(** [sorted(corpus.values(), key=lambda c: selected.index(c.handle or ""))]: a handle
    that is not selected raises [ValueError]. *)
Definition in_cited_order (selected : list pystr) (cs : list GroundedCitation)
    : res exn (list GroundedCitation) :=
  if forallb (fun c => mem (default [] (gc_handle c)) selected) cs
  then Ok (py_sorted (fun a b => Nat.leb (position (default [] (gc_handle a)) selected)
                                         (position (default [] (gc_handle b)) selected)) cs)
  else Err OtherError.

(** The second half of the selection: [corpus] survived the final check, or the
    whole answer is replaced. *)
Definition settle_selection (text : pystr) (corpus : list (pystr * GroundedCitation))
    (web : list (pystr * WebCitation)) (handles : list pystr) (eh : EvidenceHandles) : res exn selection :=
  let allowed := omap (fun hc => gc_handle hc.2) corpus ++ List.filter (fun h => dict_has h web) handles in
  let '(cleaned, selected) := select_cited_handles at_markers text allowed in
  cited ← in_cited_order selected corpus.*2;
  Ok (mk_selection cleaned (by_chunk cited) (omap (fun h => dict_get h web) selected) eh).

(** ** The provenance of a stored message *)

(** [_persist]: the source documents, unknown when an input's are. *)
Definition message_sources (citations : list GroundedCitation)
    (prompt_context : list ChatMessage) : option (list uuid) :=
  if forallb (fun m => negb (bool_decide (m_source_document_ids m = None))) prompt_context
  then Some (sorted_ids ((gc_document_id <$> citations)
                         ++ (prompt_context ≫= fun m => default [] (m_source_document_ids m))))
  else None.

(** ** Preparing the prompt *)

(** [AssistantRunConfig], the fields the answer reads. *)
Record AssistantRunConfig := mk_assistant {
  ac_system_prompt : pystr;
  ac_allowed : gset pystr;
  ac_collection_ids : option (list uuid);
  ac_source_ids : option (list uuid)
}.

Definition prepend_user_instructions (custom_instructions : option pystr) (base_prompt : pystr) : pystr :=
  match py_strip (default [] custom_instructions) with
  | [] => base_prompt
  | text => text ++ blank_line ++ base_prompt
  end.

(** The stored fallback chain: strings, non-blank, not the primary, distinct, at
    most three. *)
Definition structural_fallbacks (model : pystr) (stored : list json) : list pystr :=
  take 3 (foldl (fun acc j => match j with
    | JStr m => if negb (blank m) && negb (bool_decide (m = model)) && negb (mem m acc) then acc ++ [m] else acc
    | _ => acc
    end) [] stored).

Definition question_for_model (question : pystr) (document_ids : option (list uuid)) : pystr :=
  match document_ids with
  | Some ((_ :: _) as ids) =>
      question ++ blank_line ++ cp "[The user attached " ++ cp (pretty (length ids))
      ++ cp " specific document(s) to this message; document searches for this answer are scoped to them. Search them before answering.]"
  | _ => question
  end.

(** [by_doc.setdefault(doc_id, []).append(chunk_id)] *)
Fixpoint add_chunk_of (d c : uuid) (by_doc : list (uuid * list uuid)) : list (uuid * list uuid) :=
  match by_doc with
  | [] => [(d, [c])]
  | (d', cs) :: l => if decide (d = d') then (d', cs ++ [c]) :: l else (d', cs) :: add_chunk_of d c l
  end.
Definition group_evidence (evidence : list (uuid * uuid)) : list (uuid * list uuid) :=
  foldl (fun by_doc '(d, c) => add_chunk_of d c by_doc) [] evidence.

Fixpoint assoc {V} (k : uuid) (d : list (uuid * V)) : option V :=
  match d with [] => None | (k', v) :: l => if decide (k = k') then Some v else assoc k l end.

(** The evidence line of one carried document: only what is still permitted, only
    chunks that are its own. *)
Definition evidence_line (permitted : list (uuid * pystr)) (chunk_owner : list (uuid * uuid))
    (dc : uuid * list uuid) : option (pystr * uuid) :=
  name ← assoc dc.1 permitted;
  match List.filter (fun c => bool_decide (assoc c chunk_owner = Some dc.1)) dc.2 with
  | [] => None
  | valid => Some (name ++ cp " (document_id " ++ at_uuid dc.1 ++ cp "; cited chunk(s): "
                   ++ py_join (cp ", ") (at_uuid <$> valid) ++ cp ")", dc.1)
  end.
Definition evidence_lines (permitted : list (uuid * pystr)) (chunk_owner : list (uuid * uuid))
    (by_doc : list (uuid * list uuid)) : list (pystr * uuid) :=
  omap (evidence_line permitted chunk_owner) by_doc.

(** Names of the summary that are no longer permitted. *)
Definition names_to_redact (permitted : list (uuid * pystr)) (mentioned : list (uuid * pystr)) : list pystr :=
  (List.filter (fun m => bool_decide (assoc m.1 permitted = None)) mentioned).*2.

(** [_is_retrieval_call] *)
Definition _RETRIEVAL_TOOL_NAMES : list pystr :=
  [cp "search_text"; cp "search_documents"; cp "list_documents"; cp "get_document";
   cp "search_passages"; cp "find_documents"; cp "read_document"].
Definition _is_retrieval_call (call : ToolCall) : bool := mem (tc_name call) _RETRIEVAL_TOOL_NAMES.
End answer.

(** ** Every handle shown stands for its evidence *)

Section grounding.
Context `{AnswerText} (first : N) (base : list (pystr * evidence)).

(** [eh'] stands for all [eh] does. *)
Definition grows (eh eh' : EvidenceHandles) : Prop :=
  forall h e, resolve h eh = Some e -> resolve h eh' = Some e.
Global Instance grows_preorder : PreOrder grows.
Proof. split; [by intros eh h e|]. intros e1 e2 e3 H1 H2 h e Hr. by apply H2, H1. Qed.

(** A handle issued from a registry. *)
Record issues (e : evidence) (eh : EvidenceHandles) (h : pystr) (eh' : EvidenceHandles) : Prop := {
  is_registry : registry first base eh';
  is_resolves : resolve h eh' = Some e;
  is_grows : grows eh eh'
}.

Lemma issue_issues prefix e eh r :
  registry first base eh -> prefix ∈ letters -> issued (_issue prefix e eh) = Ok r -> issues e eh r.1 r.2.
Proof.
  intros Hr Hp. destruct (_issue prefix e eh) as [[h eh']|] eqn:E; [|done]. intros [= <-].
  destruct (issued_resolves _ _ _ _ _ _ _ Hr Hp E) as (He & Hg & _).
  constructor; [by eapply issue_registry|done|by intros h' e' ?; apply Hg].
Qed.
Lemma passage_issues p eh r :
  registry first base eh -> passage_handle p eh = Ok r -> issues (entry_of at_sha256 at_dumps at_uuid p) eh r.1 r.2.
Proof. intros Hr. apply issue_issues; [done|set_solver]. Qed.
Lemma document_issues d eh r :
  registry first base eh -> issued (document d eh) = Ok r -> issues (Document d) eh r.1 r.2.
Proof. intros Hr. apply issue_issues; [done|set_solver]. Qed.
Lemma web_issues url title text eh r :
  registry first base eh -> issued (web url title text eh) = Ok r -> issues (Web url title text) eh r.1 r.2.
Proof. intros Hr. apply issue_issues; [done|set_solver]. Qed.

• • •

Restate word for word the lines in the material above from the one with "res exn (list" to the one with "whole answer is replaced. *)"; both of those lines count, and nothing else does.

    : res exn (list GroundedCitation) :=
  if forallb (fun c => mem (default [] (gc_handle c)) selected) cs
  then Ok (py_sorted (fun a b => Nat.leb (position (default [] (gc_handle a)) selected)
                                         (position (default [] (gc_handle b)) selected)) cs)
  else Err OtherError.

(** The second half of the selection: [corpus] survived the final check, or the
    whole answer is replaced. *)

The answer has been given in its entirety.